Norman is currently warning about a new Firefox 0day discovered on the Nobel Peace Prize site. I don’t have much more information than that, mostly because all the “here’s the exploit details” links just talk about the delivered payload and not about this nifty Firefox 0day.
They “recommend all Internet users be cautious when surfing the net.” Really? So browsing the Nobel Peace Prize site on Tuesday would be ok if done…cautiously? Maybe click slower? Meh…this sort of advice does no one any good. Unfortunately, without knowing about this 0day, there’s not much to say other than don’t run scripts and, for home-bound geeks, watch your outbound traffic for strange things (like connections to Taiwan). For enterprise geeks, maybe inspect DNS requests for the flagged destinations and/or poke your IDS/IPS sigs. Hell, just blackhole or egress-block those destinations. Still, these are containment/detection tips…again none of which helps prevent the Firefox 0day.
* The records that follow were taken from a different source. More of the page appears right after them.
(* ===== verification/Prelude.v ===== *)
(** * Giga3 AI client: a verification development

    The repository is a React single-page application over a generative-AI
    SDK.  [App] (src/App.tsx) holds the session (signed in, tier, photos
    used today), the active tab and the search query; it renders [AuthView]
    while signed out, and otherwise the [Sidebar], one view per tab
    ([DashboardView], [ChatView], [StudioView], [VoiceView],
    [PricingView]) and the [Onboarding] tour.  The views talk to [App] only
    through callbacks ([onLogin], [setActiveTab], [onUpgrade],
    [onGeneration], [onComplete]), and to the SDK only through the service
    layer (src/geminiService.ts), except the voice view, which opens a live
    session itself.

    Library layout, in dependency order (each file one component, its
    definitions first, then its lemmas, then its properties):
    - [Prelude] (this file): the [outcome] type of thrown JS exceptions
      with stdpp's monad notation; the [js] state-and-exception monad
      ([js_bind], [js_modify], [js_lift], [js_catch] for [try]/[catch]);
      machine-width wrap-around ([wrap_u], [wrap_s]) in [giga_scope];
      generic lemmas on lists, options and integers, the hint database
      [giga] and the tactics [js_simpl] and friends.
    - [Pcm] (Module [Pcm], src/VoiceView.tsx lines 26-43, 84-88): the
      Float32 to Int16 store with its [ToInt16] wrap, the byte views of a
      typed array, [decodeAudioData] with [createBuffer]'s errors.
    - [Base64] (Module [Base64], src/VoiceView.tsx lines 7-24): [encode]
      and [decode] over the browser's [btoa]/[atob], the latter modelled
      from the HTML standard.
    - [JsString] (Module [JsString]): the ECMAScript string built-ins the
      sources call, modelled from the language specification.
    - [Gemini] (Module [Gemini], src/geminiService.ts lines 15-104):
      model routing and the text stream as an async generator's run, its
      chunks with their grounding chunks ([Web] sources with an optional
      uri and title), and [generateImage] in the [js] monad over a log of
      SDK calls.
    - [Video] (Module [Video], lines 109-151): [generateVideo] and its
      status poll loop [poll_loop].
    - [Chat] (Module [Chat], src/ChatView.tsx): [handleSend] cut at its
      awaits into the events of a step relation [cstep], the input
      handlers (typing, file reader, remove image), and the history
      filter; invariants: one reply in flight, written to the last
      message.
    - [Render] (Module [Render], src/ChatView.tsx lines 108-187):
      [renderContent] with both regular expressions run as ECMAScript
      runs them on UTF-16 code units, and the message list: each bubble's
      image, body (rendered text, the "Synthesizing response..." spinner,
      or nothing), "Verified Sources" links and copied text.
    - [Studio] (Module [Studio], src/StudioView.tsx): [handleGenerate]
      cut at its await, the controls, the loading-message interval and the
      [localStorage] effect as a step relation [sstep], proved in a
      section over the interface [MediaService]/[MediaServiceLaws] that
      the [Gemini] and [Video] models instantiate ([gemini_service]);
      the guards the disabled controls put on each event, and the Download
      button's file name ([downloadMedia]).
    - [Shell] (Module [Shell], src/App.tsx, AuthView.tsx, Onboarding.tsx,
      PricingView.tsx, DashboardView.tsx, Sidebar.tsx): every handler of
      the shell, the sign-in timers tagged with the [AuthView] instance
      that set them, the remounting of [AuthView] and [Onboarding], as a
      step relation [astep]; and the session contract [session_step] it
      refines.
    - [Voice] (Module [Voice], src/VoiceView.tsx): the shared refs, the
      AudioContext and session store and the callbacks of the live
      session as a step relation [vstep]; uses [Pcm] and [Base64].
    - [Tour] (Module [Tour], src/Onboarding.tsx lines 50-81): the
      tooltip's placement effect over the elements the logged-in page
      renders (Sidebar.tsx, DashboardView.tsx), for every layout [Q]
      coordinates the browser may give; uses [Shell]'s reachable states.
    - [Tabs] (Module [Tabs], src/App.tsx lines 89-169): the composition
      of [Shell], [Voice] and [Studio] through the tabs, a step relation
      [tstep] over their states: switching tab or signing out unmounts
      [VoiceView], which has no cleanup, and coming back mounts a fresh
      instance ([voice_mount]) over the browser objects the old one left
      open; an unmounted [StudioView]'s pending generation still settles
      and calls the [onGeneration] of the render that started it.
    - [ChatTab] (Module [ChatTab], src/App.tsx line 155): the shell with
      the [ChatView] instance on screen, a step relation [ctstep]:
      entering the chat tab mounts a new instance from the welcome
      message; the chat's events are [Chat]'s.
    - [Nav] (Module [Nav], src/App.tsx lines 17-18, 28-46, 93-101): the
      navigation progress bar, the one timed model: the effect on
      [activeTab], its three timeouts with deadlines in milliseconds, its
      cleanup, and the browser's queue running the timeout due first,
      as a step relation [nstep] in which a change of tab may come at any
      time before the next deadline.
    - [Pages] (Module [Pages], src/AuthView.tsx, Sidebar.tsx,
      DashboardView.tsx, PricingView.tsx, Onboarding.tsx lines 92-130,
      VoiceView.tsx lines 157-220, App.tsx lines 89-169): what each view
      renders, as a value of the state it reads (texts, cards, the
      highlighted nav button, the tooltip, the transcript lines), and
      the events its controls raise ([page_controls]; the loading
      overlay stops the pointer only, the tour's backdrop the page).

    What the theorems show, by group:
    - voice: the playback schedule never overlaps and ends by the cursor
      in every reachable state; [onmessage] schedules at
      [max(cursor, currentTime)], and a burst of chunks gets the closed-
      form gapless schedule; an interruption stops every source; the
      uplink frame survives the transport; and the defects: the cursor
      survives a restart, contexts leak when a session is restarted after
      a server close, a late [onclose] hides a live session, a bad chunk
      hides an interruption, and (in [Tabs]) a session outlives its view:
      after leaving the voice tab the microphone keeps streaming into it in
      every later state;
    - codec: [decode (encode b) = b], quantisation within one step, the
      wrap of a full-scale sample, the range of decoded samples;
    - service: routing, the image contract, the text stream never throws
      to its consumer, the poll loop terminates (201 turns of fuel from
      [attempts = 0] always suffice, more change nothing), polls at most
      200 times, times out or returns the first finished job;
    - chat: single flight, append-only messages, the result of a send;
      what the message list shows: HTML reaches [innerHTML] unescaped, the
      bullet is mojibake, the spinner shows exactly on the last message of
      an unfiltered list while the reply has no text yet (never under a
      search query), and a finished exchange shows its text, or an empty
      bubble for a reply without text, with one link per web source;
    - studio: no video call on the free tier, every shown URL comes from
      the service, preferences survive a remount, and the defects (a
      stale image in the video player and downloaded as [.mp4], a stored
      unknown type counted as a generation); the overlay's caption is
      always one of [LOADING_MESSAGES];
    - shell: step-wise refinement of the session contract, with the
      studio's callback pinned (it counts by the tier of the render that
      created it), the tour always completes, and the gaps (the free
      tier is never capped, sign-in checks no credential, and a second
      submit under the loading overlay leaves a timer that signs the
      user back in after a sign-out);
    - composition ([Tabs]): the composed application still refines the
      session contract, except when an orphaned generation settles: a
      free-tier image started before choosing the Base plan is counted
      as a free photo afterwards; [ChatTab] only composes the chat view
      with the shell (leaving its tab discards the conversation, by the
      definition of the mount);
    - tour: every step but the first finds its target on any tab and
      places the tooltip beside it, and the first step, replayed after a
      sign-out from another tab, finds nothing and is not placed;
    - progress bar: left alone, a navigation shows 30%, 70% at 200 ms,
      100% at 500 ms and hides at 800 ms; from every reachable state the
      pending timeouts (at most [pending_work] callbacks) run out and hide
      the bar; and the defect: the cleanup misses the inner timeout, so a
      tab change 500 to 800 ms after the previous one loses its bar;
    - pages: the active tab always names a view and the sidebar
      highlights exactly it, the
      tooltip's counter and main button stay within the five steps; and
      the defects: "Check your inbox" for a reset never confirmed, and a
      fresh voice page over a session that still has the microphone.

    Not modelled: styling and layout (CSS classes, icons, images, the
    emoji of the dashboard; the geometry is a parameter of [Tour]), the
    HTML parser behind [innerHTML], scrolling,
    the highlight class the tour toggles, locale time strings, the
    unused [handleRefresh], clipboard and download
    I/O beyond the values they are given, and the SDK and the browser
    themselves, which are records of answers the theorems quantify
    over.  Outside [Nav], timers and promise settlements are events of
    the step relations, not timed: the theorems hold for every order the
    browser may choose. *)

From stdpp Require Export base list strings gmap.
From Stdlib Require Export ZArith Lia ZifyNat.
weird that norman, known for their sandboxing technology, wouldn’t tell people to use their browser in a sandbox – but i guess that’s because norman’s sandbox isn’t that sort of sandbox.
an application sandbox would be my go-to suggestion for this sort of threat, however. and since you never know when there are or aren’t as yet undiscovered 0days out there it’s probably best to always use your browser (and any other internet-facing app) from a sandbox.